## TASK DIRECTIONS
Your answer should consist only of the lines below from the one with "- split; [by" through the one with "destruct (_ &&", copied exactly.

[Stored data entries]
● ● ● ● ● ● ●

(** The items never outnumber the bytes. *)
Lemma read_items_enough fuel b l :
  read_items fuel b = Some l → read_items (length b) b = Some l.
Proof.
  revert b l. induction fuel as [|fuel IH]; intros b l Hl.
  - destruct b; [done|]. done.
  - destruct b as [|x b]; [done|]. cbn [read_items] in Hl.
    destruct (read_item (x :: b)) as [[i rest]|] eqn:E; [|done].
    cbn [mbind option_bind] in Hl. destruct (read_items fuel rest) as [l'|] eqn:E'; [|done].
    injection Hl as <-. apply IH in E'. pose proof (read_item_shorter _ _ _ E) as Hlt.
    cbn [length] in *. cbn [read_items]. rewrite E. cbn [mbind option_bind].
    by rewrite (read_items_more _ (length b) _ _ E') by lia.
Qed.

Lemma consumes_report b l : consumes b l → report_items b = Some l.
Proof.
  intros Hb. unfold report_items. eapply read_items_enough.
  specialize (Hb 0%nat [] [] eq_refl). rewrite !app_nil_r in Hb. exact Hb.
Qed.

Lemma item_consumes tag typ v force b :
  item tag typ v force = Ok b → consumes b [mkShortItem tag typ v].
Proof.
  unfold item, DefineItem.
  destruct ((tag >=? 0) && _) eqn:Et; [|done]. destruct ((typ >=? 0) && _) eqn:Ey; [|done].
  rewrite andb_true_iff, Z.geb_leb, !Z.leb_le in Et, Ey. cbn [assert_ mbind outcome_bind].
  intros Hb. apply consumes_item. intros rest. by eapply PackItem_read.
Qed.

Lemma main_item_consumes tag properties b :
  main_item tag properties = Ok b →
  consumes b [mkShortItem tag HidConstants.Scope.MAIN (main_value properties)].
Proof.
  unfold main_item, DefineMainItem. destruct ((tag >=? 0) && _) eqn:Et; [|done].
  rewrite andb_true_iff, Z.geb_leb, !Z.leb_le in Et. cbn [assert_ mbind outcome_bind].
  intros Hb. apply consumes_item. intros rest.
  eapply PackItem_read; [exact Et| |exact Hb]. unfold HidConstants.Scope.MAIN. lia.
Qed.

Lemma Collection_consumes typ items bs ls b :
  mapM id items = Ok bs → Forall2 consumes bs ls → Collection typ items = Ok b →
  consumes b (mkShortItem 10 HidConstants.Scope.MAIN typ
    :: concat ls ++ [mkShortItem 12 HidConstants.Scope.MAIN 0]).
Proof.
  unfold Collection. intros Hbs Hls. rewrite Hbs. cbn [mbind outcome_bind].
  change (struct_pack "<B" [VInt 0xC0]) with (@Ok bytes [byte_of_Z 0xC0]).
  rewrite (pack_header_run "<BB" C_B 1) by (done || lia).
  case_match eqn:Ht; [|done]. rewrite andb_true_iff, Z.leb_le, Z.ltb_lt in Ht.
  cbn [mbind outcome_bind]. intros [= <-].
  apply (consumes_app (byte_of_Z 0xA1 :: le_split 1 typ) _ [_]).
  - apply consumes_item. intros rest.
    by apply (read_item_bytes 10 0 1 typ 1).
  - apply consumes_app; [by apply consumes_concat|]. apply consumes_item. intros rest.
    by apply (read_item_bytes 12 0 0 0 0).
Qed.

(** Induction over the tree. *)
Lemma report_tree_ind' (P : report_tree → Prop) :
  (∀ tag typ v force, P (Item tag typ v force)) →
  (∀ tag props, P (MainItem tag props)) →
  (∀ typ items, Forall P items → P (Group typ items)) → ∀ t, P t.
Proof.
  intros Hi Hm Hg. fix IH 1. intros [| |typ items]; [apply Hi|apply Hm|].
  apply Hg. induction items; constructor; [apply IH|done].
Qed.

Lemma encode_tree_consumes t b : encode_tree t = Ok b → consumes b (tree_items t).
Proof.
  revert b. induction t as [tag typ v force|tag props|typ items IH] using report_tree_ind';
    intros b; cbn [encode_tree tree_items].
  - apply item_consumes.
  - apply main_item_consumes.
  - intros Hb. assert (∃ bs, mapM id (encode_tree <$> items) = Ok bs) as [bs Hbs].
    { unfold Collection in Hb. apply outcome_bind_Ok in Hb as (bs & Hbs & _). by exists bs. }
    eapply Collection_consumes; [done| |done].
    apply mapM_outcome_Ok in Hbs. rewrite Forall2_fmap_l in Hbs. rewrite Forall2_fmap_r.
    clear Hb. induction Hbs as [|t b' items bs Ht _ IHbs]; [constructor|].
    apply Forall_cons in IH as [Ht' IH]. constructor; [by apply Ht'|by apply IHbs].
Qed.

(** A short item packs into a header byte and the fewest data bytes, of 0,
    1, 2 or 4, that hold the value and are as many as the caller forces, and
    reads back as the same tag, type and value whatever follows it; a negative
    value raises struct.error, one beyond 32 bits (or a forced length beyond 4)
    NotImplementedError. *)
Theorem PackItem_roundtrip tag typ v force rest :
  0 <= tag <= 15 → 0 <= typ <= 3 →
  match PackItem tag typ v force with
  | Ok b =>
      read_item (b ++ rest) = Some (mkShortItem tag typ v, rest) ∧
      ∃ n, n ∈ [0; 1; 2; 4] ∧ py_len b = 1 + n ∧ holds n v force = true ∧
           ∀ n', n' ∈ [0; 1; 2; 4] → holds n' v force = true → n <= n'
  | Raise e =>
      (e = StructError ∧ v < 0) ∨
      (e = NotImplementedError "Long items are not implemented." ∧
       (0xffffffff < v ∨ 4 < force))
  end.
Proof.
  intros Ht Hy. destruct (PackItem tag typ v force) as [b|e] eqn:Hp.
  - split; [by eapply PackItem_read|]. rewrite PackItem_run in Hp by done. revert Hp.
    assert (∀ n, n ∈ [0; 1; 2; 4] → n = 0 ∨ n = 1 ∨ n = 2 ∨ n = 4) as Hn.
    { intros n. rewrite !elem_of_cons, elem_of_nil. tauto. }
    unfold holds. destruct ((v =? 0) && _) eqn:E0;
      [|destruct (_ || _) eqn:E1; [done|];
        destruct (Z.ltb_spec v 0); [done|];
        destruct ((v <? 256 ^ 1) && _) eqn:E2; [|destruct ((v <? 256 ^ 2) && _) eqn:E3]];
      intros [= <-];
      rewrite ?andb_true_iff, ?andb_false_iff, ?orb_false_iff, ?Z.eqb_eq, ?Z.eqb_neq,
        ?Z.leb_le, ?Z.leb_gt, ?Z.ltb_lt, ?Z.ltb_ge in *;
      [exists 0|exists 1|exists 2|exists 4];
      (split; [set_solver|split; [done|split]]);
      rewrite ?andb_true_iff, ?Z.leb_le, ?Z.ltb_lt; cbn in *; try lia;
      intros n' [->|[->|[->| ->]]]%Hn; rewrite ?andb_true_iff, ?Z.leb_le, ?Z.ltb_lt; cbn; lia.
  - rewrite PackItem_run in Hp by done. revert Hp.
    destruct (_ && _); [done|]. destruct (_ || _) eqn:E1.
    + intros [= <-]. right. rewrite orb_true_iff, !Z.ltb_lt in E1. done.
    + destruct (Z.ltb_spec v 0); [intros [= <-]; by left|]. by repeat case_match.
Qed.

Lemma PackItem_roundtrip_witness :
  read_item ((byte_of_Z <$> [0x26; 0xFF; 0x00]) ++ [byte_of_Z 0xC0]) =
    Some (mkShortItem 2 1 255, [byte_of_Z 0xC0]).
Proof.
  exact (proj1 (PackItem_roundtrip 2 1 255 2 [byte_of_Z 0xC0] ltac:(lia) ltac:(lia))).
Defined.

(** C33: A report descriptor built from items, main items and nested collections
    reads back as exactly the items it was built from, each collection bracketed
    by its begin and end items. *)
Theorem ReportDescriptor_roundtrip (trees : list report_tree) b :
  ReportDescriptor (encode_tree <$> trees) = Ok b →
  report_items b = Some (concat (tree_items <$> trees)).
Proof.
  unfold ReportDescriptor. intros (bs & Hbs & [= <-])%outcome_bind_Ok.
  apply consumes_report, consumes_concat. apply mapM_outcome_Ok in Hbs.
  rewrite Forall2_fmap_l in Hbs. rewrite Forall2_fmap_r.
  induction Hbs; constructor; [by apply encode_tree_consumes|done].
Qed.

Lemma ReportDescriptor_roundtrip_witness :
  report_items (byte_of_Z <$> [0x05; 1; 0x09; 2; 0xA1; 1; 0x15; 0x81; 0x81; 2; 0xC0]) =
    Some [mkShortItem 0 1 1; mkShortItem 0 2 2; mkShortItem 10 0 1;
          mkShortItem 1 1 0x81; mkShortItem 8 0 2; mkShortItem 12 0 0].
Proof.
  apply (ReportDescriptor_roundtrip
    [Item 0 1 1 0; Item 0 2 2 0;
     Group 1 [Item 1 1 0x81 0; MainItem 8 [Data; Variable_; Absolute]]]).
  by vm_compute.
Defined.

● ● ● ● ● ● ●

## ANSWER SECTION
  - split; [by eapply PackItem_read|]. rewrite PackItem_run in Hp by done. revert Hp.
    assert (∀ n, n ∈ [0; 1; 2; 4] → n = 0 ∨ n = 1 ∨ n = 2 ∨ n = 4) as Hn.
    { intros n. rewrite !elem_of_cons, elem_of_nil. tauto. }
    unfold holds. destruct ((v =? 0) && _) eqn:E0;
      [|destruct (_ || _) eqn:E1; [done|];
        destruct (Z.ltb_spec v 0); [done|];
        destruct ((v <? 256 ^ 1) && _) eqn:E2; [|destruct ((v <? 256 ^ 2) && _) eqn:E3]];
      intros [= <-];
      rewrite ?andb_true_iff, ?andb_false_iff, ?orb_false_iff, ?Z.eqb_eq, ?Z.eqb_neq,
        ?Z.leb_le, ?Z.leb_gt, ?Z.ltb_lt, ?Z.ltb_ge in *;
      [exists 0|exists 1|exists 2|exists 4];
      (split; [set_solver|split; [done|split]]);
      rewrite ?andb_true_iff, ?Z.leb_le, ?Z.ltb_lt; cbn in *; try lia;
      intros n' [->|[->|[->| ->]]]%Hn; rewrite ?andb_true_iff, ?Z.leb_le, ?Z.ltb_lt; cbn; lia.
  - rewrite PackItem_run in Hp by done. revert Hp.
    destruct (_ && _); [done|]. destruct (_ || _) eqn:E1.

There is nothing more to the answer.